Most of us are responsible, productive people. We head off at the start of the day to do what is expected of us. At the start of a new school year, fiscal year, or calendar year, we lay out a course and proceed accordingly, doing what is expected of us. So, it is with Mary Magdalene, Mary the mother of James, and Salome, who rise early on the first day of the week to do what is expected when someone dies. They are expected to anoint the body for burial. Only the body is not there. The tomb is unexpectedly empty. Now what?
Truth be told, more of life is filled with the unexpected than the daily occurrences we’ve come to expect. How we respond to the unexpected is what defines us. In the Easter gospel (Mark 16:1-8), we will read at the end of these six weeks of Lent, Mary, Mary, and Salome meet the unexpected with terror and amazement. They seem to be experiencing, simultaneously, the emotions, “How can this happen!” and, “Wow, would you look at that?”

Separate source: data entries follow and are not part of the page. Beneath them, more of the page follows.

Definition fileHoldsRecent (cutoff : Z) (cs : CacheService.state)
    (hash : jsstring) : Prop :=
  exists c partitions,
    CacheService.disk cs = CacheService.Json c /\
    CacheService.articles c = Some partitions /\
    recentEntry cutoff partitions hash.

(** Successive runs of the process on one cache file: each run, at its time
    and on its sources, starts from the file the run before it left. *)
Fixpoint runsFrom (disk : CacheService.file)
    (runs : list (Z * list (list Article.t)))
    : list (DeduplicationService.result (list (list Article.t))) :=
  match runs with
  | [] => []
  | (now, sources) :: rest =>
      Main.dedupe disk now sources
      :: runsFrom (fileAfter (Main.dedupe disk now sources)) rest
  end.

(** A run that completed, and the articles the runs returned. *)
Definition completed {A : Type} (r : DeduplicationService.result A) : Prop :=
  is_Some (returned r).

Definition keptBy
    (results : list (DeduplicationService.result (list (list Article.t))))
    : list Article.t :=
  concat (concat (map (fun r => default [] (returned r)) results)).

(** The cache file holds the hash [h], under the current version, with a
    time stamp that is not before [cutoff]. *)
Definition fileKeeps (cutoff : Z) (h : jsstring) (disk : CacheService.file)
    : Prop :=
  exists c partitions,
    disk = CacheService.Json c /\
    CacheService.version c = Some Constants.CACHE_CONFIG_version /\
    CacheService.articles c = Some partitions /\
    recentEntry cutoff partitions h.

(** An article whose date did not parse. *)
Definition undatable : Article.t :=
  {| Article.title := lit "Undatable";
     Article.url := lit "https://example.com/post";
     Article.source := lit "qiita";
     Article.publishedAt := Some InvalidDate;
     Article.author := None;
     Article.summary := None;
     Article.tags := [];
     Article.id :=
       lit "36ff87c49cc556334851638cf0a78ac9501e08b44ae64a9e02ee320de7bcd1f6";
     Article.aiSummary := None;
     Article.translatedTitle := None |}.

(** A run that offers an article without address and then one whose date did
    not parse, and the run that follows it a day later. *)
Definition abortedRun : DeduplicationService.result (list (list Article.t)) :=
  Main.dedupe CacheService.NoFile 0 [[urlLessPost "First"]; [undatable]].

Definition runAfterAbort
    : DeduplicationService.result (list (list Article.t)) :=
  Main.dedupe (fileAfter abortedRun) day [[urlLessPost "Second"]].

(** The cache of [agedState] on day 20, when none of its entries is old, on
    a disk that cannot be written. *)
Definition youngState : CacheService.state :=
  {| CacheService._cache := Some agedCache;
     CacheService.disk := CacheService.Json agedCache;
     CacheService.diskFails := true;
     CacheService.now := 20 * day |}.

(** * Properties *)

(** ** Facts about the string primitives *)

Section StringFacts.

Lemma length_lit_NLNL : length NLNL = 2.
Proof. reflexivity. Qed.

Lemma length_trimStart (s : jsstring) : length (trimStart s) <= length s.
Proof.
  induction s as [|c s IH]; simpl; [lia|].
  destruct (isWhiteSpace c); simpl; lia.
Qed.

Lemma length_trim (s : jsstring) : length (trim s) <= length s.
Proof.
  unfold trim, trimEnd. rewrite length_rev.
  etransitivity; [apply length_trimStart|].
  rewrite length_rev. apply length_trimStart.
Qed.

(** White space at the end of a string does not survive [trim]. *)
Lemma trimStart_snoc (s : jsstring) (c : N) :
  isWhiteSpace c = true ->
  trimStart (s ++ [c]) =
  match trimStart s with [] => [] | _ => trimStart s ++ [c] end.
Proof.
  intros Hc. induction s as [|d s IH]; simpl.
  - now rewrite Hc.
  - destruct (isWhiteSpace d); [exact IH | reflexivity].
Qed.

Lemma trim_snoc (s : jsstring) (c : N) :
  isWhiteSpace c = true -> trim (s ++ [c]) = trim s.
Proof.
  intros Hc. unfold trim. rewrite trimStart_snoc by exact Hc.
  destruct (trimStart s) as [|d t] eqn:E; [reflexivity|].
  unfold trimEnd. rewrite rev_app_distr. simpl rev at 1. simpl app.
  simpl trimStart at 1. now rewrite Hc.
Qed.

Lemma trim_app_whitespace (s w : jsstring) :
  forallb isWhiteSpace w = true -> trim (s ++ w) = trim s.
Proof.
  revert s. induction w as [|c w IH]; intros s Hw.
  - now rewrite app_nil_r.
  - simpl in Hw. apply andb_prop in Hw as [Hc Hw].
    change (c :: w) with ([c] ++ w). rewrite app_assoc.
    rewrite IH by exact Hw. now apply trim_snoc.
Qed.

Lemma startsWith_length (s pat : jsstring) :
  startsWith s pat = true -> length pat <= length s.
Proof.
  revert s. induction pat as [|p pat IH]; intros [|c s]; simpl; intros H;
    try lia; try discriminate.
  apply andb_prop in H as [_ H]. apply IH in H. lia.
Qed.

Lemma lastIndexOf_scan_range (s pat : jsstring) (i found : Z) :
  let r := lastIndexOf_scan s pat i found in
  r = found \/ (i <= r /\ r + Z.of_nat (length pat) <= i + Z.of_nat (length s))%Z.
Proof.
  revert i found. induction s as [|c s IH]; intros i found; cbn zeta.
  - simpl. destruct pat; simpl; [right; lia | now left].
  - cbn [lastIndexOf_scan].
    destruct (IH (i + 1)%Z (if startsWith (c :: s) pat then i else found))
      as [E | [Hlo Hhi]].
    + rewrite E. destruct (startsWith (c :: s) pat) eqn:Hs; [|now left].
      right. apply startsWith_length in Hs. lia.
    + right. cbn [length]. lia.
Qed.

Lemma lastIndexOf_range (s pat : jsstring) :
  (-1 <= lastIndexOf s pat /\
   lastIndexOf s pat + Z.of_nat (length pat) <= Z.of_nat (length s)
   \/ lastIndexOf s pat = -1)%Z.
Proof.
  unfold lastIndexOf.
  destruct (lastIndexOf_scan_range s pat 0 (-1)) as [E | H]; cbn zeta in *.
  - now right.
  - left. lia.
Qed.

Lemma clampIndex_nonneg (len : nat) (i : Z) :
  (0 <= i)%Z -> clampIndex len i = Nat.min (Z.to_nat i) len.
Proof.
  intros Hi. unfold clampIndex.
  destruct (Z.ltb_spec i 0); lia.
Qed.

Lemma slice_prefix (s : jsstring) (k : Z) :
  (0 <= k)%Z -> slice s 0 k = firstn (Z.to_nat k) s.
Proof.
  intros Hk. unfold slice. rewrite !clampIndex_nonneg by lia.
  simpl. rewrite Nat.sub_0_r.
  destruct (Nat.le_ge_cases (Z.to_nat k) (length s)) as [H | H].
  - now rewrite Nat.min_l.
  - rewrite Nat.min_r by exact H. rewrite firstn_all.
    symmetry. apply firstn_all2. exact H.
Qed.

Lemma sliceFrom_suffix (s : jsstring) (k : Z) :
  (0 <= k)%Z -> sliceFrom s k = skipn (Z.to_nat k) s.
Proof.
  intros Hk. unfold sliceFrom. rewrite clampIndex_nonneg by lia.
  destruct (Nat.le_ge_cases (Z.to_nat k) (length s)) as [H | H].
  - now rewrite Nat.min_l.
  - rewrite Nat.min_r by exact H. rewrite skipn_all.
    symmetry. apply skipn_all2. exact H.
Qed.

End StringFacts.

(** ** Facts about the binary64 products *)

Section Binary64Facts.
Import Binary64.
Local Open Scope Z_scope.

(** Rounding to 53 bits moves a value by at most half a unit in the last
    place, that is by at most [x * 2^-53]. *)
Lemma round53_error (x : Z) :
  0 <= x -> Z.abs (round53 x - x) * 2 ^ 53 <= x.
Proof.
  intros Hx. unfold round53.
  destruct (Z.leb_spec (Z.log2 x - 52) 0) as [Hs | Hs].
  - rewrite Z.sub_diag. simpl. lia.
  - set (s := Z.log2 x - 52) in *.
    assert (Hpos : 0 < x).
    { destruct (Z.eq_dec x 0) as [-> | ]; [simpl in s; lia | lia]. }
    destruct (Z.log2_spec x Hpos) as [Hlo _].
    rewrite Z.shiftr_div_pow2, Z.land_ones, !Z.shiftl_mul_pow2 by lia.
    assert (Hp : 2 ^ s = 2 * 2 ^ (s - 1)).
    { replace s with (Z.succ (s - 1)) at 1 by lia.
      rewrite Z.pow_succ_r by lia. reflexivity. }
    assert (Hl : 2 ^ Z.log2 x = 2 ^ (s - 1) * 2 ^ 53).
    { rewrite <- Z.pow_add_r by lia. f_equal. lia. }
    assert (Hh : 0 < 2 ^ (s - 1)) by (apply Z.pow_pos_nonneg; lia).
    pose proof (Z.div_mod x (2 ^ s) ltac:(lia)) as Hdm.
    pose proof (Z.mod_pos_bound x (2 ^ s) ltac:(lia)) as Hmod.
    rewrite Z.mul_1_l.
    set (q := x / 2 ^ s) in *. set (r := x mod 2 ^ s) in *.
    set (h := 2 ^ (s - 1)) in *. set (P := 2 ^ 53) in *.
    assert (HP : 0 < P) by (subst P; lia).
    destruct ((h <? r) || (h =? r) && Z.odd q) eqn:Hc.
    + assert (h <= r).
      { apply orb_prop in Hc as [Hc | Hc]; [apply Z.ltb_lt in Hc; lia|].
        apply andb_prop in Hc as [Hc _]. apply Z.eqb_eq in Hc. lia. }
      rewrite Hp. replace ((q + 1) * (2 * h) - x) with (2 * h - r) by lia.
      rewrite Z.abs_eq by lia. nia.
    + assert (r <= h).
      { apply orb_false_elim in Hc as [Hc _]. apply Z.ltb_ge in Hc. lia. }
      rewrite Hp. replace (q * (2 * h) - x) with (- r) by lia.
      rewrite Z.abs_neq by lia. nia.
Qed.

Lemma round53_nonneg (x : Z) : 0 <= x -> 0 <= round53 x.
Proof.
  intros Hx. pose proof (round53_error x Hx) as H.
  assert (0 < 2 ^ 53) by lia. nia.
Qed.

Lemma floor_nonneg (n : nat) (c : Z) : 0 <= c -> 0 <= floor (mul n c).
Proof.
  intros Hc. unfold floor, mul. apply Z.div_pos; [|lia].
  apply round53_nonneg. lia.
Qed.

(** [Math.floor(n * 0.9)] stays below [n]. *)
Lemma floor_mul_0_9_lt (n : nat) :
  (0 < n)%nat -> floor (mul n c0_9) < Z.of_nat n.
Proof.
  intros Hn. unfold floor, mul.
  apply Z.div_lt_upper_bound; [lia|].
  pose proof (round53_error (Z.of_nat n * c0_9)) as H.
  unfold c0_9 in *. lia.
Qed.

Lemma floor_mul_0_9_le (n : nat) : floor (mul n c0_9) <= Z.of_nat n.
Proof.
  destruct n as [|n]; [reflexivity|].
  apply Z.lt_le_incl, floor_mul_0_9_lt. lia.
Qed.

(** An integer above a double is above its floor. *)
Lemma int_gt_floor (a v : Z) : int_gt a v = true -> floor v + 1 <= a.
Proof.
  unfold int_gt, floor. intros H. apply Z.ltb_lt in H.
  assert (v / 2 ^ 53 < a) by (apply Z.div_lt_upper_bound; lia). lia.
Qed.

End Binary64Facts.

(** ** Facts about the rounding to the nearest double *)

Section RoundingFacts.
Import Binary64.
Local Open Scope Q_scope.

Lemma two_pow_pos (e : Z) : (0 < 2 ^ e)%Q.
Proof. apply Qpower_0_lt. reflexivity. Qed.

Lemma two_pow_add (a b : Z) : (2 ^ (a + b) == 2 ^ a * 2 ^ b)%Q.
Proof. apply Qpower_plus. discriminate. Qed.

Lemma two_pow_succ (a : Z) : (2 ^ (a + 1) == 2 * 2 ^ a)%Q.
Proof. rewrite two_pow_add. change (2 ^ 1)%Q with 2%Q. ring. Qed.

Lemma two_pow_le (a b : Z) : (a <= b)%Z -> (2 ^ a <= 2 ^ b)%Q.
Proof.
  intros H. replace b with (a + (b - a))%Z by lia. rewrite two_pow_add.
  assert (H1 : (1 <= 2 ^ (b - a))%Q).
  { destruct (b - a)%Z eqn:E; try lia.
    - apply Qle_refl.
    - rewrite <- (Zpower_Qpower 2 (Z.pos p)) by lia.
      change 1%Q with (inject_Z 1). rewrite <- Zle_Qle.
      pose proof (Z.pow_pos_nonneg 2 (Z.pos p)). lia. }
  pose proof (two_pow_pos a). nra.
Qed.

Lemma two_pow_lt_inv (a b : Z) : (2 ^ a < 2 ^ (b + 1))%Q -> (a <= b)%Z.
Proof.
  intros H. destruct (Z_le_gt_dec a b) as [|Hgt]; [assumption|].
  exfalso. assert (H' : (2 ^ (b + 1) <= 2 ^ a)%Q) by (apply two_pow_le; lia).
  lra.
Qed.

Lemma two_pow_inject (n : Z) : (0 <= n)%Z -> (inject_Z (2 ^ n) == 2 ^ n)%Q.
Proof. intros H. apply (Zpower_Qpower 2 n H). Qed.

Lemma exponent_spec (q : Q) :
  (0 < q)%Q -> (2 ^ exponent q <= q)%Q /\ (q < 2 ^ (exponent q + 1))%Q.
Proof.
  intros Hq. destruct q as [n d]. unfold exponent. cbn [Qnum Qden].
  assert (Hn : (0 < n)%Z).
  { unfold Qlt in Hq. cbn in Hq. lia. }
  set (a := Z.log2 n). set (b := Z.log2 (Z.pos d)).
  assert (Ha : (2 ^ a <= n < 2 ^ (a + 1))%Z).
  { pose proof (Z.log2_spec n Hn). unfold a. now rewrite <- Z.add_1_r in H. }
  assert (Hb : (2 ^ b <= Z.pos d < 2 ^ (b + 1))%Z).
  { pose proof (Z.log2_spec (Z.pos d) ltac:(lia)). unfold b.
    now rewrite <- Z.add_1_r in H. }
  assert (Ha0 : (0 <= a)%Z) by apply Z.log2_nonneg.
  assert (Hb0 : (0 <= b)%Z) by apply Z.log2_nonneg.
  assert (Hq' : (n # d == inject_Z n / inject_Z (Z.pos d))%Q).
  { rewrite (Qmake_Qdiv n d). reflexivity. }
  assert (Hd : (0 < inject_Z (Z.pos d))%Q).
  { change 0%Q with (inject_Z 0). rewrite <- Zlt_Qlt. lia. }
  assert (Hna : (2 ^ a <= inject_Z n)%Q /\ (inject_Z n < 2 * 2 ^ a)%Q).
  { rewrite <- two_pow_succ, <- !two_pow_inject by lia.
    rewrite <- Zle_Qle, <- Zlt_Qlt. exact Ha. }
  assert (Hdb : (2 ^ b <= inject_Z (Z.pos d))%Q
                /\ (inject_Z (Z.pos d) < 2 * 2 ^ b)%Q).
  { rewrite <- two_pow_succ, <- !two_pow_inject by lia.
    rewrite <- Zle_Qle, <- Zlt_Qlt. exact Hb. }
  assert (Hab : (2 ^ a == 2 ^ (a - b) * 2 ^ b)%Q).
  { rewrite <- two_pow_add. now replace (a - b + b)%Z with a by lia. }
  pose proof (two_pow_pos (a - b)) as Hp. pose proof (two_pow_pos b) as Hpb.
  pose proof (two_pow_pos a) as Hpa.
  set (x := inject_Z n) in *. set (y := inject_Z (Z.pos d)) in *.
  assert (Hqy : ((n # d) * y == x)%Q).
  { rewrite Hq'. field. lra. }
  destruct (Qle_bool (2 ^ (a - b)) (n # d)) eqn:Hle.
  - apply Qle_bool_iff in Hle. split; [exact Hle|].
    rewrite two_pow_succ.
    apply Qnot_le_lt. intros Hc.
    assert ((2 * 2 ^ (a - b)) * y <= (n # d) * y)%Q by nra.
    nra.
  - assert (Hlt : (n # d < 2 ^ (a - b))%Q).
    { apply Qnot_le_lt. intros Hc. apply Qle_bool_iff in Hc. congruence. }
    replace (a - b - 1 + 1)%Z with (a - b)%Z by lia. split; [|exact Hlt].
    assert (H2 : (2 ^ (a - b) == 2 * 2 ^ (a - b - 1))%Q).
    { rewrite <- two_pow_succ. now replace (a - b - 1 + 1)%Z with (a - b)%Z by lia. }
    apply Qnot_lt_le. intros Hc.
    assert ((n # d) * y < 2 ^ (a - b - 1) * y)%Q by nra.
    nra.
Qed.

The work of the North Carolina Council of Churches often swings between the poles of terror and amazement as we absorb waves of the unexpected. We strive to meet the terrible by telling the truth. No, we do not have adequate public school funding in spite of the surplus in the N.C. budget —that’s terrifying. No, the Department of Environmental Quality does not have adequate funding (there’s that surplus again) to staff the work of protecting our water and air from the toxins regularly emitted by industry—that’s terrifying.
As terrifying as truth telling can be, it creates the possibility for amazement. When the schools are adequately funded, we will be amazed. When the water is once again safe to drink, we will be amazed. And therein lies the miracle of Easter. When we’ve lost hope, God offers a way forward, reminding us that our task is to move through the unexpected as people of hope always ready to be amazed.